Finite element analysis (FEA) methods

Finite element analysis (FEA) describes the object through a set of small, discrete elements, and then uses those components to compute some measure on the object. This method is typical in structural analysis for calculating how forces flow through an object and identifying areas of high stress concentration. FEA-based structural analysis can be computed using 1-d (line), 2-d (surface mesh), or 3-d (volume mesh) finite elements depending on the type of simulation.

Element-based static analysis can also be used to calculate environmental measures, such as shading and daylighting. In this case, the elements are typically 2-d surface mesh faces which compute how much light hits them over the course of some period of time.

Ray-based and graph-based methods

Ray-based methods calculate measures based on rays projected from sources. One example of a ray-based method is view analysis, which is typically calculated using an isovist.

Graph-based methods use graphs or network structures to calculate measures about a space. Graphs can be used to calculate things such as routing, travel distances, adjacency, or clustering. Graph analysis is a dominant tool in a set of techniques for spatial analysis called Space Syntax.

Dynamic methods are used for measures that cannot be calculated all at once, but rely on many steps of sequential calculation to compute. They typically work by creating an environment of ‘agents’ and then simulating how they interact with each other and their environment until they reach an equilibrium (also called convergence).

Because they require a sequence of steps, these measures typically take longer to calculate, and are more computationally expensive. Due to their complexity, such simulations also usually require specialized standalone software, and can thus be difficult to incorporate into an automated generative design workflow. For these reasons they are usually difficult to use with generative design, although there has been some interesting recent research in using machine learning to model the results of complex dynamic simulations so that they can be run faster within a generative design framework.

Physics-based solvers and computational fluid dynamics (CFD)

Physics-based solvers calculate the equilibrium states for a series of elements with dynamic properties relative to forces operating within their environment. These methods are typically used for techniques of ‘form finding’ or ‘relaxation’, where a form is modeled as a series of elastic members which are subject to internal and external forces, and then the form is allowed to move until the forces in all members are equalized. This tends to result in a form which is more efficient at distributing structural loads.
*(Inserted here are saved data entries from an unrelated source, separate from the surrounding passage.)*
Definition simd_scalar_three_same (insn : Z) : M (St Mem) unit :=
  let U := BIT insn 29 in let opc := BITS insn 15 11 in let Rm := BITS insn 20 16 in
  let Rn := BITS insn 9 5 in let Rd := BITS insn 4 0 in
  if 0x18 <=? opc then scalar_three_same_arm insn else
  let size := BITS insn 23 22 in let esize := Z.shiftl 8 size in
  vn <- reg_v Rn; vm <- reg_v Rm;
  a <- velem_get vn size 0; b <- velem_get vm size 0;
  v <- lane (scalar_three_same_lane (Z.lor (Z.shiftl U 5) opc) esize a b);
  set_scalar Rd size (Z.land v (mask_of esize)).

Definition simd_scalar_pairwise (insn : Z) : M (St Mem) unit :=
  let U := BIT insn 29 in let opc := BITS insn 16 12 in
  let Rn := BITS insn 9 5 in let Rd := BITS insn 4 0 in
  if (U =? 0) && (opc =? 0x1b) then
    vn <- reg_v Rn; set_v Rd (v_mk (u64 (v_d0 vn + v_d1 vn)) 0)
  else if (U =? 1) && ((opc =? 0x0c) || (opc =? 0x0d) || (opc =? 0x0f)) then scalar_pairwise_arm insn
  else fpsimd_undef.

Definition simd_scalar_three_diff (insn : Z) : M (St Mem) unit :=
  let size := BITS insn 23 22 in let opc := BITS insn 15 12 in
  let Rm := BITS insn 20 16 in let Rn := BITS insn 9 5 in let Rd := BITS insn 4 0 in
  let esize := Z.shiftl 8 size in let emask := mask_of esize in
  vn <- reg_v Rn; vm <- reg_v Rm; vd <- reg_v Rd;
  a <- velem_get vn size 0; b <- velem_get vm size 0;
  pr <- qc (sqdmull_sat (sx (Z.land a emask) esize) (sx (Z.land b emask) esize) (2 * esize));
  d <- velem_get vd (size + 1) 0;
  v <- (if opc =? 0xd then ret pr
        else if opc =? 0x9 then qc (ssat_add (sx d (2 * esize)) (s64 pr) (2 * esize))
        else if opc =? 0xb then qc (ssat_sub (sx d (2 * esize)) (s64 pr) (2 * esize))
        else fpsimd_undef);
  set_scalar Rd (size + 1) v.

Definition simd_scalar_indexed (insn : Z) : M (St Mem) unit :=
  let uu := BITb insn 29 in let size := BITS insn 23 22 in let opc := BITS insn 15 12 in
  let Rn := BITS insn 9 5 in let Rd := BITS insn 4 0 in
  let H := BIT insn 11 in let L := BIT insn 21 in let M_ := BIT insn 20 in
  if (opc =? 0x9) || (negb uu && ((opc =? 0x1) || (opc =? 0x5))) then
    (if (size =? 3) || (size =? 2) then scalar_indexed_arm insn else fpsimd_undef) else
  if negb ((size =? 1) || (size =? 2)) then fpsimd_undef else
  let Rm := if size =? 1 then BITS insn 19 16 else BITS insn 20 16 in
  let index := if size =? 1 then Z.lor (Z.lor (Z.shiftl H 2) (Z.shiftl L 1)) M_
               else Z.lor (Z.shiftl H 1) L in
  let esize := Z.shiftl 8 size in let emask := u64 (Z.shiftl 1 esize) - 1 in
  vn <- reg_v Rn; vm <- reg_v Rm; vd <- reg_v Rd;
  a <- velem_get vn size 0; e <- velem_get vm size index;
  let sa := sx (Z.land a emask) esize in let se := sx (Z.land e emask) esize in
  if negb uu && ((opc =? 0xc) || (opc =? 0xd)) then
    let p := sa * se in
    let p := if opc =? 0xd then p + Z.shiftl 1 (esize - 2) else p in
    v <- qc (sat_s (Z.shiftr p (esize - 1)) esize);
    set_scalar Rd size (Z.land v emask)
  else if uu && ((opc =? 0xd) || (opc =? 0xf)) then
    d <- velem_get vd size 0;
    v <- qc (sqrdmlah_op (sx d esize) sa se esize (opc =? 0xf));
    set_scalar Rd size (Z.land v emask)
  else if negb uu && ((opc =? 0xb) || (opc =? 0x3) || (opc =? 0x7)) then
    pr <- qc (sqdmull_sat sa se (2 * esize));
    d <- velem_get vd (size + 1) 0;
    v <- (if opc =? 0xb then ret pr
          else if opc =? 0x3 then qc (ssat_add (sx d (2 * esize)) (s64 pr) (2 * esize))
          else qc (ssat_sub (sx d (2 * esize)) (s64 pr) (2 * esize)));
    set_scalar Rd (size + 1) v
  else fpsimd_undef.

Definition simd_three_same_extra (insn : Z) : M (St Mem) unit :=
  let Q := BIT insn 30 in let U := BIT insn 29 in let size := BITS insn 23 22 in
  let opc := BITS insn 14 11 in
  let Rm := BITS insn 20 16 in let Rn := BITS insn 9 5 in let Rd := BITS insn 4 0 in
  if (U =? 1) && (opc <=? 1) then
    if negb (size =? 1) && negb (size =? 2) then fpsimd_undef else
    let esize := Z.shiftl 8 size in let emask := u64 (Z.shiftl 1 esize) - 1 in
    vn <- reg_v Rn; vm <- reg_v Rm; vd <- reg_v Rd;
    r <- fill (ebits size) (Z.shiftr (if Q =? 0 then 8 else 16) size) 0 0 (fun i =>
      d <- velem_get vd size i; a <- velem_get vn size i; b <- velem_get vm size i;
      v <- qc (sqrdmlah_op (sx d esize) (sx a esize) (sx b esize) esize (negb (opc =? 0)));
      ret (Z.land v emask));
    set_v Rd r
  else if opc =? 0x2 then
    if negb (size =? 2) then fpsimd_undef else
    vn <- reg_v Rn; vm <- reg_v Rm; vd <- reg_v Rd;
    r <- for_up (if Q =? 0 then 2 else 4) vd (fun i r =>
      acc <- el 32 r i; acc <- dot4 U vn vm i i acc; set_el 32 r i acc);
    set_v Rd (if Q =? 0 then v_mk (v_d0 r) 0 else r)
  else if (U =? 1) && (Z.land opc 0xc =? 0x8) then
    if (size =? 0) || ((size =? 3) && (Q =? 0)) then fpsimd_undef
    else fcmla_core size Q Rn Rm Rd (Z.land opc 3) (-1)
  else if (U =? 1) && (Z.land opc 0xd =? 0xc) then
    if (size =? 0) || ((size =? 3) && (Q =? 0)) then fpsimd_undef
    else fcadd_core size Q Rn Rm Rd (Z.land (Z.shiftr opc 1) 1)
  else fpsimd_undef.

Definition simd_scalar_three_same_extra (insn : Z) : M (St Mem) unit :=
  let U := BIT insn 29 in let size := BITS insn 23 22 in let opc := BITS insn 14 11 in
  let Rm := BITS insn 20 16 in let Rn := BITS insn 9 5 in let Rd := BITS insn 4 0 in
  if negb (U =? 1) || (1 <? opc) || (negb (size =? 1) && negb (size =? 2)) then fpsimd_undef else
  let esize := Z.shiftl 8 size in let emask := u64 (Z.shiftl 1 esize) - 1 in
  vn <- reg_v Rn; vm <- reg_v Rm; vd <- reg_v Rd;
  d <- velem_get vd size 0; a <- velem_get vn size 0; b <- velem_get vm size 0;
  v <- qc (sqrdmlah_op (sx d esize) (sx a esize) (sx b esize) esize (negb (opc =? 0)));
  set_scalar Rd size (Z.land v emask).

(** [simd_scalar_cvt]: the FP conversions in front, the integer scalar
    two-register misc group behind them. *)
Definition simd_scalar_cvt (insn : Z) : M (St Mem) unit :=
  let U := BIT insn 29 in let o2 := BIT insn 23 in let sz := BIT insn 22 in
  let opc := BITS insn 16 12 in let Rn := BITS insn 9 5 in let Rd := BITS insn 4 0 in
  if ((o2 =? 0) && (opc =? 0x1d)) ||
     ((opc =? 0x1a) || (opc =? 0x1b) || ((opc =? 0x1c) && (o2 =? 0))) ||
     ((opc =? 0x16) && (U =? 1) && (o2 =? 0) && (sz =? 1)) ||
     ((opc =? 0x1d) && (o2 =? 1)) || ((0x0c <=? opc) && (opc <=? 0x0e)) ||
     ((opc =? 0x1f) && (o2 =? 1)) then scalar_cvt_arm insn else
  let size := BITS insn 23 22 in let esize := Z.shiftl 8 size in
  vn <- reg_v Rn; vd <- reg_v Rd;
  if (opc =? 0x14) || ((opc =? 0x12) && (U =? 1)) then
    src <- velem_get vn (size + 1) 0;
    nv <- qc (xtn_sat U opc esize src);
    set_scalar Rd size (Z.land nv (mask_of esize))
  else
    a <- velem_get vn size 0; d <- velem_get vd size 0;
    v <- lane (scalar_two_misc_lane (Z.lor (Z.shiftl U 5) opc) esize a d);
    set_scalar Rd size (Z.land v (mask_of esize)).
End Exec.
Computational fluid dynamics (CFD) calculates the movement of fluids through a 3d environment. This type of analysis is very difficult and computationally expensive, since fluid dynamics are governed by complex dynamic behaviors, and must be calculated step by step over some period of time until convergence. The properties of the fluid can be calibrated so the same method can be used to study air flow, water currents, and the dissipation of heat.

Crowd simulation

Crowd simulation computes the behavior of human agents in space over a period of time. Similar to other dynamic methods, it works by populating the space with autonomous agents who are programmed with behaviors that mimic how humans perceive and navigate within a space. Such simulations can be extremely useful for architectural and urban design applications, particularly for studying large public spaces such as shopping malls, airports, and public squares.

These simulation methods provide ways of measuring how a design performs according to complex real-world conditions. Not only can these measures be used to understand individual designs, but they can also be used to guide an optimization algorithm in automatically searching a space of possible designs in order to find the best performing options.